INDIANAPOLIS-The husband and wife team had lots of experience. They had worked at large mutual fund shops, then struck out on their own.
She handled the client service role for their advisory firm. He was the portfolio manager, chief compliance officer, the marketer.
They got to $20 million in assets, mostly from friends and family.
Then, he died.
"She was going through a lot of grief," said John Lively, a principal with the 1940 Act Law Group, at the Huntington Client Services Forum here. "But the grief had to be postponed."
Instantaneously, in addition to handling her despair, she had to run the firm.
"Everything you could possibly think of that affects your firm, she had to deal with, almost in an instant," he said.
Including reaching out to clients.
Friends and family understood. But assets that didn't fit into that category, they lost. Immediately.
She had to explain what her plan was. But "there was not much of a plan," Lively said.
Welcome to the difficulties-and dearth-of succession planning at small advisory firms that make up much of the sales force of mutual funds.
Here are the discouraging statistics.
In 2010, a survey by TD Ameritrade Institutional of 500 registered investment advisors found that 57% did not have a formal succession plan and 88% had not gotten a professional valuation of the business they ran.
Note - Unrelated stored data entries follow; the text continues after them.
(** * promise.hpp: a shallow embedding of the settlement state machine,
      the chaining protocol and the two combinators.

    The C++ library is a header of templates over a payload type [T].  The
    embedding keeps one store of settlement states (the targets of the
    [std::shared_ptr<state>] handles), one store of [make_all_promise]
    contexts, and a ghost trace that records every call of a user supplied
    callback.  Handles are indices into the store, so copies of a handle alias
    the same state, exactly as copies of a [promise<T>] do.

    Closures that the library stores inside a state ([resolve_h], [reject_h]
    and the lambdas of the combinators) are represented by the data they
    capture; calling one is done by the interpreter below, which follows the
    lambda bodies of the source line by line.  User callbacks are functions
    on payloads that either return or throw; they carry a label so that the
    trace can tell them apart.  The overloads of [then] that flatten a
    promise-returning callback ([then_all], [then_any] included) are not part
    of this development.

    [promise<void>] is the instance of the same code at the payload [VVoid]:
    the specialisation in the source differs from the primary template only
    in having no storage slot. *)

From Stdlib Require Import ZArith String Lia.
From stdpp Require Import base list.

Set Warnings "-register-all".

(** ** Data *)

Inductive val : Type :=
| VVoid
| VInt (z : Z)
| VVec (l : list val).

Inductive exception : Type :=
| logic_error (what : string)
| user_exception (code : Z).

(** [std::exception_ptr]; [None] is [nullptr]. *)
Definition exception_ptr : Type := option exception.

(** [enum class status]. *)
Inductive status : Type := pending | resolved | rejected.

(** A handle [promise<T>]: the address of its shared state. *)
Abbreviation promise := nat (only parsing).

(** The two closures [make_promise] hands to its initiator; each captures a
    copy [p] of the result handle. *)
Inductive resolver_t : Type := Resolver (p : promise).
Inductive rejector_t : Type := Rejector (p : promise).

(** Callables that reach [then] in the [ResolveF] position. *)
Inductive ResolveF : Type :=
| RF_user (label : nat) (body : val -> val + exception)
    (* a callback of the caller: returns a value or throws *)
| RF_identity
    (* fail: [](const T& value) { return value; } and []{} *)
| RF_all (context : nat) (resolver : resolver_t) (result_index : nat)
    (* make_all_promise: [context, resolver, result_index](const auto& v) *)
| RF_any (resolver : resolver_t).
    (* make_any_promise: [resolver](const auto& v) { resolver(v); } *)

(** Callables that reach [then] in the [RejectF] position. *)
Inductive RejectF : Type :=
| JF_user (label : nat) (body : exception_ptr -> option exception)
    (* a callback of the caller: returns ([None]) or throws ([Some c]) *)
| JF_ignore
    (* then(on_resolve): [](std::exception_ptr){} *)
| JF_rejector (rejector : rejector_t).
    (* combinators: [rejector](std::exception_ptr e) { rejector(e); } *)

(** The lambda [reject_h] of [state::attach]: captures [n = next] and [f]. *)
Record reject_h : Type := mk_reject_h {
  rj_n : promise;
  rj_f : RejectF
}.

(** The lambda [resolve_h] of [state::attach]: captures [n], [f] and
    [j = reject_h]. *)
Record resolve_h : Type := mk_resolve_h {
  rs_n : promise;
  rs_f : ResolveF;
  rs_j : reject_h
}.

(** [struct handler]. *)
Record handler : Type := mk_handler {
  resolve_ : resolve_h;
  reject_ : reject_h
}.

(** [class state]: [storage_] is [detail::storage<T>] ([None] when
    [initialized_] is false), [mutex_] is true while the mutex is held. *)
Record state : Type := mk_state {
  storage_ : option val;
  status_ : status;
  exception_ : exception_ptr;
  mutex_ : bool;
  handlers_ : list handler
}.

(** [context_t] of [make_all_promise]. *)
Record context_t : Type := mk_context {
  results : list val;
  counter : nat
}.

(** Ghost trace: one event per call of a user callback, with its argument. *)
Inductive event : Type :=
| EvResolve (label : nat) (v : val)
| EvReject (label : nat) (e : exception_ptr).

Record world : Type := mk_world {
  promises : list state;
  contexts : list context_t;
  trace : list event
}.

Definition empty_world : world := mk_world [] [] [].

(** ** The effect monad: state, C++ exceptions, and the ways a run can fail
    to return. *)

Inductive fault : Type :=
| out_of_fuel      (* the interpreter's recursion bound was reached *)
| deadlock         (* a held std::mutex was locked again *)
| assert_fail      (* an assert of detail::storage failed *)
| terminate_called (* an exception left a noexcept function *)
| bad_handle.      (* an index outside the store; shared_ptr excludes it *)

Inductive res (A : Type) : Type :=
| Ret (a : A) (w : world)
| Throw (e : exception) (w : world)
| Fault (f : fault).
Arguments Ret {A} a w.
Arguments Throw {A} e w.
Arguments Fault {A} f.

Definition M (A : Type) : Type := world -> res A.

Definition ret {A} (a : A) : M A := fun w => Ret a w.
Definition throw {A} (e : exception) : M A := fun w => Throw e w.
Definition fail_with {A} (f : fault) : M A := fun _ => Fault f.

Definition bind {A B} (m : M A) (k : A -> M B) : M B :=
  fun w => match m w with
           | Ret a w' => k a w'
           | Throw e w' => Throw e w'
           | Fault f => Fault f
           end.

(** [try { m } catch (...) { h(std::current_exception()) }]. *)
Definition try_catch {A} (m : M A) (h : exception -> M A) : M A :=
  fun w => match m w with
           | Throw e w' => h e w'
           | r => r
           end.

(** A call inside a [noexcept] function: an escaping exception ends the
    program. *)
Definition noexcept {A} (m : M A) : M A :=
  fun w => match m w with
           | Throw _ _ => Fault terminate_called
           | r => r
           end.

Declare Scope promise_scope.
Delimit Scope promise_scope with P.
Notation "x <- m ;; k" := (bind m (fun x => k))
  (at level 100, m at next level, right associativity) : promise_scope.
Notation "m ;;; k" := (bind m (fun _ => k))
  (at level 100, right associativity) : promise_scope.
Open Scope promise_scope.

(** [for (const auto& h : l) body(h);] *)
Fixpoint for_each {A} (body : A -> M unit) (l : list A) : M unit :=
  match l with
  | [] => ret tt
  | x :: l' => body x ;;; for_each body l'
  end.

(** ** Store access *)

Definition get_state (p : promise) : M state :=
  fun w => match promises w !! p with
           | Some st => Ret st w
           | None => Fault bad_handle
           end.

Definition put_state (p : promise) (st : state) : M unit :=
  fun w => Ret tt (mk_world (<[p := st]> (promises w)) (contexts w) (trace w)).

Definition log (ev : event) : M unit :=
  fun w => Ret tt (mk_world (promises w) (contexts w) (trace w ++ [ev])).

(** [std::make_shared<state>()], as in the constructor [promise()]. *)
Definition fresh_state : state := mk_state None pending None false [].

Definition new_promise : M promise :=
  fun w => Ret (length (promises w))
               (mk_world (promises w ++ [fresh_state]) (contexts w) (trace w)).

(** [std::lock_guard<std::mutex> guard(mutex_)]: construction and
    destruction.  No exception crosses a guard: what runs under one is
    [noexcept] or catches everything it calls, so the release of the mutex
    during unwinding has no counterpart here. *)
Definition lock (p : promise) : M unit :=
  st <- get_state p ;;
  if mutex_ st then fail_with deadlock
  else put_state p (mk_state (storage_ st) (status_ st) (exception_ st) true
                             (handlers_ st)).

Definition unlock (p : promise) : M unit :=
  st <- get_state p ;;
  put_state p (mk_state (storage_ st) (status_ st) (exception_ st) false
                        (handlers_ st)).

(** [storage_.set(value)] and [storage_.value()], with their asserts. *)
Definition storage_set (p : promise) (v : val) : M unit :=
  st <- get_state p ;;
  match storage_ st with
  | Some _ => fail_with assert_fail
  | None => put_state p (mk_state (Some v) (status_ st) (exception_ st)
                                  (mutex_ st) (handlers_ st))
  end.

Definition storage_value (p : promise) : M val :=
  st <- get_state p ;;
  match storage_ st with
  | Some v => ret v
  | None => fail_with assert_fail
  end.

Definition set_status (p : promise) (s : status) : M unit :=
  st <- get_state p ;;
  put_state p (mk_state (storage_ st) s (exception_ st) (mutex_ st)
                        (handlers_ st)).

Definition set_exception (p : promise) (e : exception_ptr) : M unit :=
  st <- get_state p ;;
  put_state p (mk_state (storage_ st) (status_ st) e (mutex_ st)
                        (handlers_ st)).

Definition push_handler (p : promise) (h : handler) : M unit :=
  st <- get_state p ;;
  put_state p (mk_state (storage_ st) (status_ st) (exception_ st) (mutex_ st)
                        (handlers_ st ++ [h])).

Definition clear_handlers (p : promise) : M unit :=
  st <- get_state p ;;
  put_state p (mk_state (storage_ st) (status_ st) (exception_ st) (mutex_ st)
                        []).

(** ** make_all_promise's context *)

Definition get_context (c : nat) : M context_t :=
  fun w => match contexts w !! c with
           | Some x => Ret x w
           | None => Fault bad_handle
           end.

Definition put_context (c : nat) (x : context_t) : M unit :=
  fun w => Ret tt (mk_world (promises w) (<[c := x]> (contexts w)) (trace w)).

(** [std::make_shared<context_t>(count)]: [results(count)] holds [count]
    value-initialised payloads, [dflt] below. *)
Definition make_shared_context (dflt : val) (count : nat) : M nat :=
  fun w => Ret (length (contexts w))
               (mk_world (promises w)
                         (contexts w ++ [mk_context (replicate count dflt) 0])
                         (trace w)).

(** [context_t::apply_result]: [results[index] = value; return ++counter ==
    results.size();].  An index past the end is undefined behaviour in the
    source; here the write is dropped. *)
Definition apply_result (c : nat) (index : nat) (value : val) : M bool :=
  x <- get_context c ;;
  let r := <[index := value]> (results x) in
  let n := S (counter x) in
  put_context c (mk_context r n) ;;;
  ret (Nat.eqb n (length r)).

(** ** Calling the stored closures

    The bodies are parameterised by the two settlement functions they call
    on the captured handles; [resolve] and [reject] below tie the knot. *)

Section Closures.
Variable resolve : promise -> val -> M bool.
Variable reject : promise -> exception_ptr -> M bool.

(** [invoke_hpp::invoke(f, v)] for each callable of [ResolveF].  A
    callable returning [void] yields [VVoid].  In [RF_all] the argument of
    the resolver is [std::move(context->results)]; the moved-from vector is
    not represented, the source never reads it again. *)
Definition invoke_resolveF (f : ResolveF) (v : val) : M val :=
  match f with
  | RF_user l body =>
      log (EvResolve l v) ;;;
      match body v with
      | inl r => ret r
      | inr c => throw c
      end
  | RF_identity => ret v
  | RF_all context (Resolver p) result_index =>
      last <- apply_result context result_index v ;;
      if (last : bool) then
        x <- get_context context ;;
        resolve p (VVec (results x)) ;;;
        ret VVoid
      else ret VVoid
  | RF_any (Resolver p) =>
      resolve p v ;;;
      ret VVoid
  end.

(** [invoke_hpp::invoke(f, e)] for each callable of [RejectF]. *)
Definition invoke_rejectF (f : RejectF) (e : exception_ptr) : M unit :=
  match f with
  | JF_user l body =>
      log (EvReject l e) ;;;
      match body e with
      | None => ret tt
      | Some c => throw c
      end
  | JF_ignore => ret tt
  | JF_rejector (Rejector p) =>
      reject p e ;;;
      ret tt
  end.

(** [reject_h]:
    [try { invoke(f, e); n.reject(e); }
     catch (...) { n.reject(std::current_exception()); }] *)
Definition call_reject_h (h : reject_h) (e : exception_ptr) : M unit :=
  try_catch
    (invoke_rejectF (rj_f h) e ;;;
     reject (rj_n h) e ;;;
     ret tt)
    (fun c => reject (rj_n h) (Some c) ;;; ret tt).

(** [resolve_h]:
    [try { auto r = invoke(f, v); n.resolve(std::move(r)); }
     catch (...) { invoke(std::move(j), std::current_exception()); }] *)
Definition call_resolve_h (h : resolve_h) (v : val) : M unit :=
  try_catch
    (r <- invoke_resolveF (rs_f h) v ;;
     resolve (rs_n h) r ;;;
     ret tt)
    (fun c => call_reject_h (rs_j h) (Some c)).

(** [state::invoke_resolve_handlers_] and [state::invoke_reject_handlers_]
    (both [noexcept]).  The mutex of [p] is held here, so the vector the
    loop walks cannot change under it. *)
Definition invoke_resolve_handlers_ (p : promise) : M unit :=
  noexcept
    (value <- storage_value p ;;
     st <- get_state p ;;
     for_each (fun h => call_resolve_h (resolve_ h) value) (handlers_ st) ;;;
     clear_handlers p).

Definition invoke_reject_handlers_ (p : promise) : M unit :=
  noexcept
    (st <- get_state p ;;
     for_each (fun h => call_reject_h (reject_ h) (exception_ st))
              (handlers_ st) ;;;
     clear_handlers p).

(** [state::resolve]. *)
Definition state_resolve (p : promise) (value : val) : M bool :=
  lock p ;;;
  st <- get_state p ;;
  match status_ st with
  | pending =>
      storage_set p value ;;;
      set_status p resolved ;;;
      invoke_resolve_handlers_ p ;;;
      unlock p ;;;
      ret true
  | _ =>
      unlock p ;;;
      ret false
  end.

(** [state::reject] ([noexcept]). *)
Definition state_reject (p : promise) (e : exception_ptr) : M bool :=
  noexcept
    (lock p ;;;
     st <- get_state p ;;
     match status_ st with
     | pending =>
         set_exception p e ;;;
         set_status p rejected ;;;
         invoke_reject_handlers_ p ;;;
         unlock p ;;;
         ret true
     | _ =>
         unlock p ;;;
         ret false
     end).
This, even though their average age was more than 50.
A year later, a survey of 502 advisors found that 62% of advisors had a succession plan in place or were developing one. That was a gain of 19%. The average age of respondents was 54.
Fidelity Investments was not so fortunate. In its 2011 benchmarking study, 75% of investment advisors who participated in its survey either didn't have succession plans for their businesses or had plans that were not ready to be implemented.
That means the business can die suddenly, if no successor is in place.
"Turning the reins over to the next generation is critical to the long term viability of a firm," said George Tamer, director, strategic relationships, TD Ameritrade Institutional, after the release of its 2011 survey.
"A firm with an aging client base may suffer from a lower valuation and should consider attracting younger advisors and younger investors to establish a lasting legacy." Worst case: If the advisors who serve you don't have a plan, a death of a principal could in fact spell the death of a firm.
Take the case of the husband and wife team in Colorado. The 1940 Law Act Group almost immediately had to stave off the shutdown of the widow's livelihood, the firm.
She wasn't appropriately licensed. Her husband was the licensee, he was the principal. So, the state wanted to shut down her business.
"These state regulators are crazy people, I think," said Lively. "It's the only way to describe it."
Her answer, in the short term, was to sidestep the question-by not charging fees. She could give advice. But not make money from it. Until the regulatory fog was cleared.
Then, there were the investment contracts. The widow's contracts did not have what is termed "negative consent." That is to say, a customer would have to explicitly state that it did not want its assets to transfer to the supervision of the new principal, in the event of death or other cause of a transition of the principal.
Instead, she had to go through the process of achieving "positive consent": Asking each customer for its consent.
Then, still grieving, she would have to face "tough business issues" in a "short order of time" such as whether to bring in a new principal or relying on a particular person or organization to act as a sub-advisor.
"It takes a little while to find the right person to do what you want to do," said Lively. Particularly if "you're the type of advisory firm that has something neat about what you sell or the type of investment advice you provide" you want to make sure it's someone who has the "right values."
Then there are the operational issues. In this case, all of her accounts were handled at TD Ameritrade. "We had to get authorization" for the new partner to handle the accounts, Lively said. "These things don't happen with the click of a switch."
In sum, succession planning means you need to think about every aspect of the business.
But the biggest single question an operator of a firm has to answer is: Is he or she running a business that should last in perpetuity or one that is primarily run to support a lifestyle?, said Mark Schikowski, partner, Cohen Fund Audit Services.
Entrepreneurs, he noted, are driven by the sense that "it's my baby" and often don't have much conception of how the business will work out, in the end.
"They lose sight of the fact that without some way of perpetuating this thing, it dies with me," Schikowski said.
There's nothing explicit in the Investment Advisers Act of 1940 or the Investment Company Act of 1940 that says "thou shalt have a succession plan," Lively said.
If your board says you must have one, then you have to have one, he notes.
However, a footnote in a release adopting Rule 206(4)-7 under the Investment Advisers Act and a corollary for the Investment Company Act, according to Lively, says that advisers must "take steps to protect the client's interest from being placed at risk as a result of the advisor's inability to provide advisory services after for example a natural disaster or in the case of some smaller firms, the death of the owner or key personnel."